My binary classifier DNN's accuracy seems stuck since epoch 1. I think this means that the model is not learning. Any insight on why this is happening?

Problem statement: I would like to classify a given sequence of readings for sensors (ex. [0 1 15 1 0 3]) into either 0 or 1 (0 equivalent to "idle" state, 1 equivalent to "active" state).

About the dataset: Dataset is available here The "state" column is the target, while the rest of the columns are the features.

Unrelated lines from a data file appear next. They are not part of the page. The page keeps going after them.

Lemma toggle_checklist_item_found cid section item_id w c item :
  lookup_checklist cid w = Some c ->
  section ∈ valid_sections ->
  find_item item_id (doc_get section c) = Some item ->
  let n := if ChecklistItem.completed item then clock_calls w else S (clock_calls w) in
  let stamp := if ChecklistItem.completed item then None
               else Some (utcnow_at env (clock_calls w)) in
  exists items',
    let ud := mkUpdateDoc [set_section section items'; set_updated_at (utcnow_at env n)] [] in
    toggle_checklist_item env cid section item_id w
    = (Return "Item toggled successfully",
       mkWorld (update_one cid ud (checklists w)).2 (S n) (uuid_calls w))
    /\ find_item item_id items'
       = Some (ChecklistItem.mk (ChecklistItem.id item) (ChecklistItem.text item)
                 (negb (ChecklistItem.completed item)) stamp)
    /\ (forallb item_consistent (doc_get section c) = true ->
        forallb item_consistent items' = true)
    /\ doc_get section (apply_update ud c) = bson_item <$> items'.
Proof.
  intros H Hs Hi n stamp.
  destruct (toggle_loop_found env item_id _ w item Hi) as (items' & Hrun & Hfind & Hne & Hcons).
  exists items'. intros ud. split; [|split; [done|split; [done|]]].
  - unfold lookup_checklist, toggle_checklist_item in *.
    rewrite bool_decide_eq_false_2 by (intros Hn; by apply Hn).
    run_handler. rewrite H.
    unfold mbind, M_bind, mret, M_ret, utcnow in Hrun. rewrite Hrun. simpl.
    assert (Hn : apply_update ud c <> c).
    { apply valid_sections_items_key in Hs as [k Hk].
      unfold apply_update, ud; simpl. rewrite Hk.
      apply with_items_changed. unfold doc_get in Hne. rewrite Hk in Hne.
      intros Heq. apply Hne. by rewrite <- Heq, completed_bson. }
    assert (Hw : clock_calls (if ChecklistItem.completed item then w
                 else mkWorld (checklists w) (S (clock_calls w)) (uuid_calls w)) = n
                 /\ checklists (if ChecklistItem.completed item then w
                 else mkWorld (checklists w) (S (clock_calls w)) (uuid_calls w)) = checklists w
                 /\ uuid_calls (if ChecklistItem.completed item then w
                 else mkWorld (checklists w) (S (clock_calls w)) (uuid_calls w)) = uuid_calls w)
      by (subst n; by destruct (ChecklistItem.completed item)).
    destruct Hw as (-> & -> & ->). fold ud.
    destruct (update_one_found cid ud _ _ H) as [Hm _].
    destruct (update_one cid ud (checklists w)) as [m coll]. simpl in *. subst m.
    by destruct (decide (apply_update ud c = c)).
  - apply valid_sections_items_key in Hs as [k Hk].
    unfold apply_update, ud, doc_get; simpl. rewrite Hk. by destruct c, k.
Qed.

I've tried using SGD instead of Adam, tried using different kernel initializes, tried changing the number of hidden layers and number of neurons per layer and tried using sklearn's StandardScaler instead of the MinMaxScaler. None of these approaches seemed to change the outcome.

This is the code:

import numpy as np
import pandas as pd
from keras.models import Sequential
from keras.layers import Dense, Dropout
from keras.callbacks import EarlyStopping
from keras.optimizers import Adam
from keras.initializers import he_uniform
from sklearn.model_selection import train_test_split
from sklearn.preprocessing import MinMaxScaler
from sklearn.preprocessing import StandardScaler
from sklearn.preprocessing import OneHotEncoder

seed = 7
random_state = np.random.seed(seed)

data = pd.read_csv('Dataset/Reformed/Model0_Dataset.csv')
X = data.drop(['state'], axis=1).values
y = data['state'].values

#min_max_scaler = MinMaxScaler()
std_scaler = StandardScaler()

# X_scaled = min_max_scaler.fit_transform(X)
X_scaled = std_scaler.fit_transform(X)

X_train, X_test, y_train, y_test = train_test_split(X_scaled, y, test_size=0.2, random_state=random_state)

# One Hot encode targets
y_train = y_train.reshape(-1, 1)
y_test = y_test.reshape(-1, 1)

enc = OneHotEncoder(categories='auto')
y_train_enc = enc.fit_transform(y_train).toarray()
y_test_enc = enc.fit_transform(y_test).toarray()

epochs = 500    
batch_size = 100
model = Sequential()
model.add(Dense(700, input_shape=(X.shape[1],), kernel_initializer=he_uniform(seed)))
model.add(Dropout(0.5))
model.add(Dense(1400, activation='relu', kernel_initializer=he_uniform(seed)))
model.add(Dropout(0.5))
model.add(Dense(700, activation='relu', kernel_initializer=he_uniform(seed)))
model.add(Dropout(0.5))
model.add(Dense(800, activation='relu', kernel_initializer=he_uniform(seed)))
model.add(Dropout(0.5))
model.add(Dense(2, activation='softmax'))
model.summary()

early_stopping_monitor = EarlyStopping(patience=25)
# model.compile(SGD(lr=.01, decay=1e-6, momentum=0.9, nesterov=True), loss='binary_crossentropy', metrics=['accuracy'])
model.compile(Adam(lr=.01, decay=1e-6), loss='binary_crossentropy', metrics=['accuracy'], )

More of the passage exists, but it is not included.